Scuba fins are one of the most important scuba investments you will make.
There are many options and it’s all down to personal preference. What is your swimming style? Do you want power or economy of effort?
Will you be mostly shore or boat diving? Will you be travelling with them often?
Let’s look at what to think about when choosing your fins.
Here's our article about Dive Gear: When To Buy What.
Foot vs. open heel
Full foot fins fit like a shoe. They are great if you’re looking for something for dive travel and are not shore diving. They are lighter than pocket fins and do not require booties so the energy needed to swim is reduced.
Open heel fins work with a range of foot sizes but require a bootie to be worn.
I prefer open heel fins for shore diving because you can walk out with your booties and put the fins on later. Personally I find they are more comfortable if you are spending a lot of time in the water.
Buckles vs. straps
There are a few different ways open heel fins can be attached to your feet. A basic buckle lets you adjust fin tension once your foot is inside. I am not a fan of these as I find they can start to loosen after a while.
Some types of buckles have a quick release so you can adjust the fit once and then never have to change it. These are easier to put on while in the water than most full foot or basic strap fins.
I Love my spring kit system which entirely replaces the buckle and straps originally supplied with my fins. Spring tension cannot be adjusted, so I took my fins and booties into the shop and tried several sets before I found the right size.
Now I can put my fins on in seconds and they remain comfortable and secure for my entire dive.
Now what about blade style? There are a lot of options, the most common of which I’ve tried to group into categories. The best one for use depends on where you want to use it, its weight, and your swimming style.
Standard paddle fin
Your basic flat surface fin, usually with some reinforcement on the sides to keep water on the fin and provide greater strength.
Channel or Jet fins
Channel fins have different designs designed to contain water efficiently and releasing it as a focused ‘jet’. They are more popular with professional and technical divers than with novices. They tend to be heavy, which can help maintain balance if you are kneeling to teach, but makes them less convenient to travel with.

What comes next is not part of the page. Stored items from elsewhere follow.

(* ===== verification/Proc.v ===== *)
(** * Proc: processes (proc.c)

    [sched], [sleep] and [wakeup] are in Sync.v; here are the life of a process,
    from [allocproc] to [wait], and the scheduler.  A [struct proc*] is the index of
    its entry in [k_ptable].  The trap frame and the context, which C keeps at the
    top of the kernel stack, are fields of the process; the addresses of [forkret]
    and [trapret] are the symbols of the kernel image. *)

From S2P Require Import Prelude Bytes Kernel Sync Kalloc Bio Log Str Inode Console Fs Vm Pipe File.

Section Image.
(** The addresses of [forkret] and of the bytes of initcode.S, and how many they
    are. *)
Context (forkret_addr initcode initcode_size : Z).

(** [pinit] only gives the table's lock its name; the lock starts free. *)
Definition pinit : KM unit := ret tt.

(** The first process in state UNUSED, from index [i]. *)
Fixpoint free_proc (ps : list proc) (i : nat) : option nat :=
  match ps with
  | [] => None
  | p :: ps' => if bool_decide (p_state p = UNUSED) then Some i else free_proc ps' (S i)
  end.

Definition allocproc : KM (option nat) :=
  acquire L_ptable ;;;
  let! k := get in
  match free_proc (k_ptable k) 0 with
  | None => release L_ptable ;;; ret None
  | Some i =>
      upd_proc i (set_p_state EMBRYO) ;;;
      upd_proc i (set_p_pid (k_nextpid k)) ;;;
      modify (set_k_nextpid (i32 (k_nextpid k + 1))) ;;;
      release L_ptable ;;;
      let! kstack := kalloc in
      upd_proc i (set_p_kstack kstack) ;;;
      if kstack =? 0 then
        upd_proc i (set_p_state UNUSED) ;;;
        ret None
      else
        upd_proc i (set_p_context (mk_context 0 0 0 0 forkret_addr)) ;;;
        ret (Some i)
  end.

(** The characters of the string in an array. *)
Fixpoint upto_nul (l : list Z) : list Z :=
  match l with
  | [] => []
  | c :: l' => if c =? 0 then [] else c :: upto_nul l'
  end.

(** [safestrcpy(p->name, s, sizeof(p->name))] on the characters of [s]: at most 15 of
    them and a NUL, the rest of the array as it was. *)
Definition copy_name (s old : list Z) : list Z := splice old 0 (take 15 s ++ [0]).

Definition user_frame : trapframe :=
  let ds := Z.lor (Z.shiftl SEG_UDATA 3) DPL_USER in
  set_tf_cs (Z.lor (Z.shiftl SEG_UCODE 3) DPL_USER)
    (set_tf_ds ds (set_tf_es ds (set_tf_ss ds
      (set_tf_eflags FL_IF (set_tf_esp PGSIZE (set_tf_eip 0 zero_trapframe)))))).

Definition userinit : KM unit :=
  let! r := allocproc in
  let! i := deref r in
  modify (set_k_initproc (Some i)) ;;;
  let! pgdir := setupkvm in
  upd_proc i (set_p_pgdir pgdir) ;;;
  if pgdir =? 0 then panic "userinit: out of memory?" else
  inituvm pgdir initcode initcode_size ;;;
  upd_proc i (set_p_sz PGSIZE) ;;;
  upd_proc i (set_p_tf user_frame) ;;;
  upd_proc i (fun p => set_p_name (copy_name (chars "initcode") (p_name p)) p) ;;;
  let! cwd := namei (chars "/") in
  upd_proc i (set_p_cwd cwd) ;;;
  acquire L_ptable ;;;
  upd_proc i (set_p_state RUNNABLE) ;;;
  release L_ptable.

Definition growproc (n : Z) : KM Z :=
  let! c := curproc in
  let! p := get_proc c in
  let sz := p_sz p in
  let finish sz := upd_proc c (set_p_sz sz) ;;; switchuvm (Some c) ;;; ret 0 in
  if 0 <? n then
    let! sz := allocuvm (p_pgdir p) sz (u32 (sz + n)) in
    if sz =? 0 then ret (-1) else finish sz
  else if n <? 0 then
    let! sz := deallocuvm (p_pgdir p) sz (u32 (sz + n)) in
    if sz =? 0 then ret (-1) else finish sz
  else finish sz.

(** [np->ofile[i] = filedup(curproc->ofile[i])] for the open descriptors from [i]. *)
Fixpoint dup_files (np : nat) (ofile : list (option nat)) (i : nat) : KM unit :=
  match ofile with
  | [] => ret tt
  | o :: ofile' =>
      (match o with
       | Some f =>
           let! f := filedup f in
           upd_proc np (fun p => set_p_ofile (<[i := Some f]> (p_ofile p)) p)
       | None => ret tt
       end) ;;;
      dup_files np ofile' (S i)
  end.

Definition fork : KM Z :=
  let! c := curproc in
  let! r := allocproc in
  match r with
  | None => ret (-1)
  | Some np =>
      let! p := get_proc c in
      let! pgdir := copyuvm (p_pgdir p) (p_sz p) in
      upd_proc np (set_p_pgdir pgdir) ;;;
      if pgdir =? 0 then
        let! n := get_proc np in
        kfree (p_kstack n) ;;;
        upd_proc np (set_p_kstack 0) ;;;
        upd_proc np (set_p_state UNUSED) ;;;
        ret (-1)
      else
        upd_proc np (set_p_sz (p_sz p)) ;;;
        upd_proc np (set_p_parent (Some c)) ;;;
        upd_proc np (set_p_tf (set_tf_eax 0 (p_tf p))) ;;;
        dup_files np (p_ofile p) 0 ;;;
        let! cwd := deref (p_cwd p) in
        let! cwd := idup cwd in
        upd_proc np (set_p_cwd (Some cwd)) ;;;
        upd_proc np (fun n => set_p_name (copy_name (upto_nul (p_name p)) (p_name n)) n) ;;;
        let! n := get_proc np in
        acquire L_ptable ;;;
        upd_proc np (set_p_state RUNNABLE) ;;;
        release L_ptable ;;;
        ret (p_pid n)
  end.

(** Closing the [n] descriptors from [fd]. *)
Fixpoint close_files (n : nat) (c fd : nat) : KM unit :=
  match n with
  | O => ret tt
  | S n' =>
      let! p := get_proc c in
      let! o := deref (p_ofile p !! fd) in
      (match o with
       | Some f =>
           fileclose f ;;;
           upd_proc c (fun p => set_p_ofile (<[fd := None]> (p_ofile p)) p)
       | None => ret tt
       end) ;;;
      close_files n' c (S fd)
  end.

(** [p] as a sleep channel; the null pointer is the null channel. *)
Definition proc_chan (p : option nat) : chan :=
  match p with Some i => C_proc i | None => C_none end.

(** Passing the children of [c] among the [n] processes from [i] to init. *)
Fixpoint reparent (n : nat) (c i : nat) : KM unit :=
  match n with
  | O => ret tt
  | S n' =>
      let! p := get_proc i in
      (if bool_decide (p_parent p = Some c) then
         let! k := get in
         upd_proc i (set_p_parent (k_initproc k)) ;;;
         when (bool_decide (p_state p = ZOMBIE)) (wakeup1 (proc_chan (k_initproc k)))
       else ret tt) ;;;
      reparent n' c (S i)
  end.

(** The end of [exit], with [ptable.lock] held from its start. *)
Definition exit_zombie (c : nat) : KM unit :=
  acquire L_ptable ;;;
  let! p := get_proc c in
  wakeup1 (proc_chan (p_parent p)) ;;;
  reparent NPROC c 0 ;;;
  upd_proc c (set_p_state ZOMBIE) ;;;
  sched ;;;
  panic "zombie exit".

Definition exit : KM unit :=
  let! c := curproc in
  let! k := get in
  if bool_decide (k_initproc k = Some c) then panic "init exiting" else
  close_files NOFILE c 0 ;;;
  begin_op ;;;
  let! p := get_proc c in
  let! cwd := deref (p_cwd p) in
  iput cwd ;;;
  end_op ;;;
  upd_proc c (set_p_cwd None) ;;;
  exit_zombie c.

(** [wait]'s clean-up of the zombie [i]. *)
Definition reap (i : nat) : KM Z :=
  let! p := get_proc i in
  let pid := p_pid p in
  kfree (p_kstack p) ;;;
  upd_proc i (set_p_kstack 0) ;;;
  freevm (p_pgdir p) ;;;
  upd_proc i (set_p_pid 0) ;;;
  upd_proc i (set_p_parent None) ;;;
  upd_proc i (fun p => set_p_name (<[0%nat := 0]> (p_name p)) p) ;;;
  upd_proc i (set_p_killed false) ;;;
  upd_proc i (set_p_state UNUSED) ;;;
  release L_ptable ;;;
  ret pid.

(** The scan of [wait] over the [n] processes from [i]: the pid of the zombie reaped,
    or whether there are children. *)
Fixpoint wait_scan (n : nat) (c i : nat) (havekids : bool) : KM (Z + bool) :=
  match n with
  | O => ret (inr havekids)
  | S n' =>
      let! p := get_proc i in
      if negb (bool_decide (p_parent p = Some c)) then wait_scan n' c (S i) havekids
      else if bool_decide (p_state p = ZOMBIE) then
        let! pid := reap i in
        ret (inl pid)
      else wait_scan n' c (S i) true
  end.

(** [wait] from the top of its loop, with [ptable.lock] held. *)
Definition wait_from (c : nat) : KM Z :=
  let! r := wait_scan NPROC c 0 false in
  match r with
  | inl pid => ret pid
  | inr havekids =>
      let! p := get_proc c in
      if negb havekids || p_killed p then
        release L_ptable ;;; ret (-1)
      else sleep_again (C_proc c) L_ptable
  end.

Definition wait : KM Z :=
  let! c := curproc in
  acquire L_ptable ;;;
  wait_from c.

(** ** Scheduling *)

Section Scheduler.
(** What the processor does from the [swtch] to process [i] until that process
    switches back: the code of the process. *)
Context (run : nat -> KM unit).

(** The body of the scheduler's loop over the [n] processes from [i]. *)
Fixpoint scheduler_pass (n i : nat) : KM unit :=
  match n with
  | O => ret tt
  | S n' =>
      let! p := get_proc i in
      (if bool_decide (p_state p = RUNNABLE) then
         modify (set_k_cur (Some i)) ;;;
         switchuvm (Some i) ;;;
         upd_proc i (set_p_state RUNNING) ;;;
         run i ;;;
         switchkvm ;;;
         modify (set_k_cur None)
       else ret tt) ;;;
      scheduler_pass n' (S i)
  end.

(** One turn of [for(;;)]. *)
Definition scheduler_round : KM unit :=
  acquire L_ptable ;;;
  scheduler_pass NPROC 0 ;;;
  release L_ptable.

Fixpoint scheduler_rounds (n : nat) : KM unit :=
  match n with O => ret tt | S n' => scheduler_round ;;; scheduler_rounds n' end.

(** The first [n] rounds of [scheduler], which never returns. *)
Definition scheduler (n : nat) : KM unit :=
  modify (set_k_cur None) ;;;
  scheduler_rounds n.

End Scheduler.

Definition yield : KM unit :=
  acquire L_ptable ;;;
  let! c := curproc in
  upd_proc c (set_p_state RUNNABLE) ;;;
  sched ;;;
  release L_ptable.

(** [first] is the static variable, whose new value is returned. *)
Definition forkret (first : bool) : KM bool :=
  release L_ptable ;;;
  when first (iinit ROOTDEV ;;; initlog ROOTDEV) ;;;
  ret false.

(** The scan of [kill] over the [n] processes from [i]. *)
Fixpoint kill_scan (n : nat) (pid : Z) (i : nat) : KM Z :=
  match n with
  | O => release L_ptable ;;; ret (-1)
  | S n' =>
      let! p := get_proc i in
      if p_pid p =? pid then
        upd_proc i (set_p_killed true) ;;;
        when (bool_decide (p_state p = SLEEPING)) (upd_proc i (set_p_state RUNNABLE)) ;;;
        release L_ptable ;;;
        ret 0
      else kill_scan n' pid (S i)
  end.

Definition kill (pid : Z) : KM Z :=
  acquire L_ptable ;;;
  kill_scan NPROC pid 0.

(** ** procdump *)

(** The loop of [getcallerpcs] (spinlock.c): [n] frames from [ebp]; those it does not
    reach are 0. *)
Fixpoint getcallerpcs_loop (n : nat) (m : mem) (ebp : Z) : list Z :=
  match n with
  | O => []
  | S n' =>
      if (ebp =? 0) || (ebp <? KERNBASE) || (ebp =? 0xffffffff) then replicate (S n') 0
      else load32 m (ebp + 4) :: getcallerpcs_loop n' m (load32 m ebp)
  end.

Definition getcallerpcs (m : mem) (v : Z) : list Z := getcallerpcs_loop 10 m (u32 (v - 8)).

Definition state_name (s : procstate) : list Z :=
  match s with
  | UNUSED => chars "unused"
  | EMBRYO => chars "embryo"
  | SLEEPING => chars "sleep "
  | RUNNABLE => chars "runble"
  | RUNNING => chars "run   "
  | ZOMBIE => chars "zombie"
  end.

Fixpoint print_pcs (pcs : list Z) : KM unit :=
  match pcs with
  | [] => ret tt
  | pc :: pcs' => if pc =? 0 then ret tt else cprintf (Some (chars " %p")) [A_int pc] ;;; print_pcs pcs'
  end.

Definition dump_one (i : nat) : KM unit :=
  let! p := get_proc i in
  if bool_decide (p_state p = UNUSED) then ret tt else
  cprintf (Some (chars "%d %s %s"))
    [A_int (p_pid p); A_str (Some (state_name (p_state p))); A_str (Some (upto_nul (p_name p)))] ;;;
  (if bool_decide (p_state p = SLEEPING) then
     let! k := get in
     print_pcs (getcallerpcs (k_mem k) (u32 (ctx_ebp (p_context p) + 8)))
   else ret tt) ;;;
  cprintln "" [].

Definition procdump : KM unit := for_tail NPROC 0 dump_one.

End Image.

Here's an Equipment Review on Turtle Fins.
They work well with various swimming styles, but I find they are the best for power when using frog kicks.
Split fins are inspired by fish fins, split up the middle to reduce drag. They provide better propulsion than a single blade fin with less effort. Some people find them too floppy, but it all depends on how you swim with them.

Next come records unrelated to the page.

Lemma exit_zombie_family init c p k k' :
  k_initproc k = Some init -> init <> c -> k_ptable k !! c = Some p -> family init (k_ptable k) ->
  out_state (exit_zombie c k) = Some k' -> family init (k_ptable k').
Proof.
  intros Hi Hic Hp Hf H. unfold exit_zombie in H. apply out_state_bind in H as [(u & k1 & E1 & H)|E1].
  2: { by rewrite (still_acquire L_ptable k k') by (by rewrite E1). }
  assert (Ht1 : k_ptable k1 = k_ptable k) by (apply (still_acquire L_ptable); by rewrite E1).
  assert (Hi1 : k_initproc k1 = Some init) by (revert E1; unfold acquire; case_bool; [done|]; by intros [= _ <-]).
  rewrite (bind_ok _ _ _ _ _ (get_proc_ok k1 c p ltac:(by rewrite Ht1))) in H.
  unfold wakeup1 at 1 in H. unfold bind at 1, modify at 1 in H. set (k2 := set_k_ptable (wakeup1_proc _ <$> _) k1) in H.
  assert (Hf2 : family init (k_ptable k2)) by (unfold k2; cbn; rewrite Ht1; eapply milder_family; [exact Hf|apply milder_wakeup]).
  assert (Hp2 : k_ptable k2 !! c = Some (wakeup1_proc (proc_chan (p_parent p)) p)).
  { unfold k2. cbn. by rewrite list_lookup_fmap, Ht1, Hp. }
  assert (Hpar : p_parent (wakeup1_proc (proc_chan (p_parent p)) p) = p_parent p) by (unfold wakeup1_proc; by destruct (_ && _)).
  assert (Hw : forall a p', p_parent p = Some a -> k_ptable k2 !! a = Some p' -> ~ asleep_in_wait a p').
  { intros a p' Ha. unfold k2. cbn. rewrite Ha. apply wakeup1_not_asleep. }
  set (n := NPROC) in H. assert (Hn : n = NPROC) by done. clearbody n.
  apply out_state_bind in H as [(u3 & k3 & E3 & H)|E3]; destruct (reparent_out init c n 0 (k_ptable k2) k2 _ Hi1 Hic (passed_start _ _ _) (f_equal out_state E3)) as [Hpa (u' & E')].
  2: { by rewrite E' in E3. }
  rewrite out_bind_upd in H. set (k4 := set_k_ptable _ k3) in H.
  assert (Hf4 : family init (k_ptable k4)).
  { unfold k4. cbn. apply (exit_family init c (wakeup1_proc (proc_chan (p_parent p)) p) (k_ptable k2)); [done|done|done| |by rewrite <- Hn].
    intros a p'. rewrite Hpar. apply Hw. }
  destruct (out_bind_still _ _ _ _ still_sched H) as [->|(u5 & k5 & Hk5 & [=])]. done.
Qed.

I get the most speed when using long vertical kicks. When I am guiding I can also use an unconventional horizontal side-to-side style to move slowly while not disturbing sand or silt.
In case you disturb sand and silt, Here's How To Survive A Silt-Out.
Look a bit like a whale tail, and are supposed to provide the best power. They are light and efficient and cost an arm and a leg. Swim with a short flutter stroke for best effect.
Hinged fins have a pivot point where the foot meets the blade allowing the angle to be adjusted according to your needs. They are also useful for shore diving as the fin can be worn with the blade lifted out of the way allowing you to walk more easily.
I believe that good, comfortable fins are second only to a comfortable mask when diving. They are one of the most important equipment purchases you will make.
I always recommend renting or borrowing several different kinds of dive equipment and trying it out before purchase.
Finally, always try new fins on before getting into the water and kick your foot a bit to make sure it stays on!